* [Problem statement]: Reproduce the records exactly through the line with "iuse_put j k".

* [Records for processing]:
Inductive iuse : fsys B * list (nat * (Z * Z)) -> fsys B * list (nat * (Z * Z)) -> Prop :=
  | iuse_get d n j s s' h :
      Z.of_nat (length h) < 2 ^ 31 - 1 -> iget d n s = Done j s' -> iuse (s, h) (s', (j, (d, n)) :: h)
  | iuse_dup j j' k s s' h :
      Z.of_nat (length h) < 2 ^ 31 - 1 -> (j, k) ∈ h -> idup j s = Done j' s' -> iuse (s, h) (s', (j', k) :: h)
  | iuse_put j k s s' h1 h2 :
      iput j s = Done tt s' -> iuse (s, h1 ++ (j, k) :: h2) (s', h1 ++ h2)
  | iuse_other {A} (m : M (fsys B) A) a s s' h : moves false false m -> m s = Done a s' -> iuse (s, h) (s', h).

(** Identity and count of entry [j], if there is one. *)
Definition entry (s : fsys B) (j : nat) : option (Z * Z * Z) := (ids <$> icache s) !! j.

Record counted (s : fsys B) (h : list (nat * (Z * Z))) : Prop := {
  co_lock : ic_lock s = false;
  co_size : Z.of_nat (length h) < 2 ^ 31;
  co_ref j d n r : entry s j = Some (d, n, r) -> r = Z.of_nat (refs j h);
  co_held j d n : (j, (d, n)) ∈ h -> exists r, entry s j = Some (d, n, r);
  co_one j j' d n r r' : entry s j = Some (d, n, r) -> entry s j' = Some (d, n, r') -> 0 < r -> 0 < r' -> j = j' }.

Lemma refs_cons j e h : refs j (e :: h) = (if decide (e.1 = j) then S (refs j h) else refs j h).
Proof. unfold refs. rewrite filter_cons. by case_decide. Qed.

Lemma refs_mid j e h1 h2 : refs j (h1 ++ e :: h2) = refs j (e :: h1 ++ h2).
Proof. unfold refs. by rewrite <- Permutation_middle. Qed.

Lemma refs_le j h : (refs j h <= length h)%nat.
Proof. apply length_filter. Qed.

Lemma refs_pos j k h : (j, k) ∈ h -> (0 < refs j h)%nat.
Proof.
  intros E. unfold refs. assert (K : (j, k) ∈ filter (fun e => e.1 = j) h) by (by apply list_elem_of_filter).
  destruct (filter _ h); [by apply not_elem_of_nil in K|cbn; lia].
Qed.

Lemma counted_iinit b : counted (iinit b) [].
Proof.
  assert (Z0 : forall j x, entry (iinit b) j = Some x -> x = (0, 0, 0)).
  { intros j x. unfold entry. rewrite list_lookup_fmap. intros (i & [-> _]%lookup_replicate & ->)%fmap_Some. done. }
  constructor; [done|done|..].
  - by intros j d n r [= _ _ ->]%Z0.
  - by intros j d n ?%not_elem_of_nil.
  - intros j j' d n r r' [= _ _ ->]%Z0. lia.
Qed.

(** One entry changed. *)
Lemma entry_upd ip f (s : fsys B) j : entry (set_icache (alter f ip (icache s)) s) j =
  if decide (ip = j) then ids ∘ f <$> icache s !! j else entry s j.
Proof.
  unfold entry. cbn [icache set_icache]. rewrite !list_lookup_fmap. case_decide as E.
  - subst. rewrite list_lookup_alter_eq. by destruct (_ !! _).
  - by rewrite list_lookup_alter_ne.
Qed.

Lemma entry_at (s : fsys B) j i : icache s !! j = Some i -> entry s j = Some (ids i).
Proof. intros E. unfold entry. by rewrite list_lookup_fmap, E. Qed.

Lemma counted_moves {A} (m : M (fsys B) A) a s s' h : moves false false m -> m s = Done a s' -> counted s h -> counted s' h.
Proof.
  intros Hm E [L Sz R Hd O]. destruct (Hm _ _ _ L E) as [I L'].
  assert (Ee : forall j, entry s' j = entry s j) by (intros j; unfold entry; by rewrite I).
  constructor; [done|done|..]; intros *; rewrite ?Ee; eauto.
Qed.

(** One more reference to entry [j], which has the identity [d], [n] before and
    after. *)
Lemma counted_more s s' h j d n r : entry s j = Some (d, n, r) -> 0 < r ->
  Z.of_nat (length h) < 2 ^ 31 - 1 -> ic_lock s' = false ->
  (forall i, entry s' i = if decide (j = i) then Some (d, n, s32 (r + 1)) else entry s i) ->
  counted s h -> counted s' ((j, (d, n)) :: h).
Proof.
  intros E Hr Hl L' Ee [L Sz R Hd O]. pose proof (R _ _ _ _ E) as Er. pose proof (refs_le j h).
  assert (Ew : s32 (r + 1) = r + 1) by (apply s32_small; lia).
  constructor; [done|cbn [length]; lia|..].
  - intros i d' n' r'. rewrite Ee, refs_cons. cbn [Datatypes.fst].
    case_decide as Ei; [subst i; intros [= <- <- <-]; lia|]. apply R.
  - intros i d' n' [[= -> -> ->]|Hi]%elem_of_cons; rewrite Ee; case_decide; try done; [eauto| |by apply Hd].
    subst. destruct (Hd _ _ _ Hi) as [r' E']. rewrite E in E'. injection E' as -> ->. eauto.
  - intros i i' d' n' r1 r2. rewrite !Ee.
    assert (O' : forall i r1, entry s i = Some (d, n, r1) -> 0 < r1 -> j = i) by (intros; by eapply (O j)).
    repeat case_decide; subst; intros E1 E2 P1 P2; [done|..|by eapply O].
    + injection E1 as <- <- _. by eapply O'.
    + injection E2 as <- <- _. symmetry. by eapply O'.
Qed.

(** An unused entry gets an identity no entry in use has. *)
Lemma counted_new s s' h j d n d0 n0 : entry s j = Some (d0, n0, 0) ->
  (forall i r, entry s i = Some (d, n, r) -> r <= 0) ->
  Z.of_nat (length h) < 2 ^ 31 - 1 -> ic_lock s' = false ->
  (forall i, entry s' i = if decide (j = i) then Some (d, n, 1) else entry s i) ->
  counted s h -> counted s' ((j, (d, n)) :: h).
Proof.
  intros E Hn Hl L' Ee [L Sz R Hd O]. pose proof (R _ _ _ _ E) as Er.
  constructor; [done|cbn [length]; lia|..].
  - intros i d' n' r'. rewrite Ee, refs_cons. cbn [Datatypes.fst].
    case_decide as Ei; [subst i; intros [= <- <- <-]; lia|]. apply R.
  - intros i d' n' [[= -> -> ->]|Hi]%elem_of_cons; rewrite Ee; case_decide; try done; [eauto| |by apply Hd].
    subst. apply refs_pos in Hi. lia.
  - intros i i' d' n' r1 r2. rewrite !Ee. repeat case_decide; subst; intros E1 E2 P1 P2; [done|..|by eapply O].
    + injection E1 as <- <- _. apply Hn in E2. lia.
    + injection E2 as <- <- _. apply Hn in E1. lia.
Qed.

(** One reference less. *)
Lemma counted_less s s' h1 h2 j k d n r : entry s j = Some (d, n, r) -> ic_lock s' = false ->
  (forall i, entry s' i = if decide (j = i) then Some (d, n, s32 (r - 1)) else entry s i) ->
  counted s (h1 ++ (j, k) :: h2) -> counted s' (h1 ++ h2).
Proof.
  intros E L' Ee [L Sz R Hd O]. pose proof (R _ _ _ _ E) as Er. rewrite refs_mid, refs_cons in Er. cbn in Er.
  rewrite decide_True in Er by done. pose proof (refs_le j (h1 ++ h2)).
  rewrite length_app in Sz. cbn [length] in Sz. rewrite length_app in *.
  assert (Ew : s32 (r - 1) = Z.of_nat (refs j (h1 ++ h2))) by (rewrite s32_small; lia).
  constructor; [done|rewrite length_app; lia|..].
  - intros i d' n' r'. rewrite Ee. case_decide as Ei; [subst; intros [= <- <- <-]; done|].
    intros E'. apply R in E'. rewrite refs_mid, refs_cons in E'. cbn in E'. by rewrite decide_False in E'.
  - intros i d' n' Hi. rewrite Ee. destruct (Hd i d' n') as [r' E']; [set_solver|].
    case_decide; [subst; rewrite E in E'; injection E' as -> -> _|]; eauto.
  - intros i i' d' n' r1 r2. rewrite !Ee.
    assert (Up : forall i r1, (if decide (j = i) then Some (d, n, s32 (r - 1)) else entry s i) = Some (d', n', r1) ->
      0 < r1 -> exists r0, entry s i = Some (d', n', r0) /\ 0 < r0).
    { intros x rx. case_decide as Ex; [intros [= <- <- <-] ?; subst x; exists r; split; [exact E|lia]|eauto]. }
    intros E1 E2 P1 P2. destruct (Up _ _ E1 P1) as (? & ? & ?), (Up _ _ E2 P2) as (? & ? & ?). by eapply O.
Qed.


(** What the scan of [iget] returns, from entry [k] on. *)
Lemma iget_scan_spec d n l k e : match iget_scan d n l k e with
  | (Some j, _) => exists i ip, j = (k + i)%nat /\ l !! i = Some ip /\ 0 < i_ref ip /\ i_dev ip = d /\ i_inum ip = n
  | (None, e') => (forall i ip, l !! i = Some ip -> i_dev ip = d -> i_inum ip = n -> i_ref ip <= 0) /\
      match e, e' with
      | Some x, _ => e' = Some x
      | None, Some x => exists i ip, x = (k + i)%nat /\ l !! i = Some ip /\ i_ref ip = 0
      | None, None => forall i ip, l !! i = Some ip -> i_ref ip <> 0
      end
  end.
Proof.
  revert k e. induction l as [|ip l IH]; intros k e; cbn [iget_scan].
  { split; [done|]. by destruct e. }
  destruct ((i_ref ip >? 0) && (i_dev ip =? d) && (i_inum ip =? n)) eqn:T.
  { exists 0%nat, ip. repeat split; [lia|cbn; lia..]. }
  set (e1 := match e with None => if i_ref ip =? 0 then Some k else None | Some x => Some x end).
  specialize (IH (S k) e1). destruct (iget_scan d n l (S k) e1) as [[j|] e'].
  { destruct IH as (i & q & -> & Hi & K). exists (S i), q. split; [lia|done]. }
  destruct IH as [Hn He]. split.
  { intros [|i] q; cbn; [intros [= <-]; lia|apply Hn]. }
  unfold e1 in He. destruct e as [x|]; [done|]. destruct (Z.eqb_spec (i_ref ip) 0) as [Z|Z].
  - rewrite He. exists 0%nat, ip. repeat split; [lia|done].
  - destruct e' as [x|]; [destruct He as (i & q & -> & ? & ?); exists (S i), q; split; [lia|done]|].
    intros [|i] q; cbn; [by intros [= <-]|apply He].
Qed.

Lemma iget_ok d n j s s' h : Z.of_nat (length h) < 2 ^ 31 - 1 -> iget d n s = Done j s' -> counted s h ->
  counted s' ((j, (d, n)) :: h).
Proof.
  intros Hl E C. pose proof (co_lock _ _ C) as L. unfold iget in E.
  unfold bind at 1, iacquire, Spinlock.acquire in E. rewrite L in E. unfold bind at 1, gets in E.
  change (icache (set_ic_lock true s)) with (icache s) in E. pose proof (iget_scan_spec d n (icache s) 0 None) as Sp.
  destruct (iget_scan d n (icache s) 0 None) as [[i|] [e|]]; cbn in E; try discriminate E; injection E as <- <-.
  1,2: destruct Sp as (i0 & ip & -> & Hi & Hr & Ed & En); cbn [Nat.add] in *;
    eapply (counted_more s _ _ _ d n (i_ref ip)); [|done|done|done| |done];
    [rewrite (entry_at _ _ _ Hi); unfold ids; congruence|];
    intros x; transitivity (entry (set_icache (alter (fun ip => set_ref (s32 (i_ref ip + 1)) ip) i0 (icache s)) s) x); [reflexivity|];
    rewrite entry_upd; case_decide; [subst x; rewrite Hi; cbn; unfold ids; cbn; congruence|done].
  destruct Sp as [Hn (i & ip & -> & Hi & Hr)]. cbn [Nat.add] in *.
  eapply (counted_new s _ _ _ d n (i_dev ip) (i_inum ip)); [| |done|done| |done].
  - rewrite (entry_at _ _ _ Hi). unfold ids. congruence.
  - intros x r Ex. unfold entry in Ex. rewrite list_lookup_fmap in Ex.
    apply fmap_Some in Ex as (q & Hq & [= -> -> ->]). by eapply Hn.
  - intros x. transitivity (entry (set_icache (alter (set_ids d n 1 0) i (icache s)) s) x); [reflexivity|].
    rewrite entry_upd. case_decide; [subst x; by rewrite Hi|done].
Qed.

* [Expected answer]:
Inductive iuse : fsys B * list (nat * (Z * Z)) -> fsys B * list (nat * (Z * Z)) -> Prop :=
  | iuse_get d n j s s' h :
      Z.of_nat (length h) < 2 ^ 31 - 1 -> iget d n s = Done j s' -> iuse (s, h) (s', (j, (d, n)) :: h)
  | iuse_dup j j' k s s' h :
      Z.of_nat (length h) < 2 ^ 31 - 1 -> (j, k) ∈ h -> idup j s = Done j' s' -> iuse (s, h) (s', (j', k) :: h)
  | iuse_put j k s s' h1 h2 :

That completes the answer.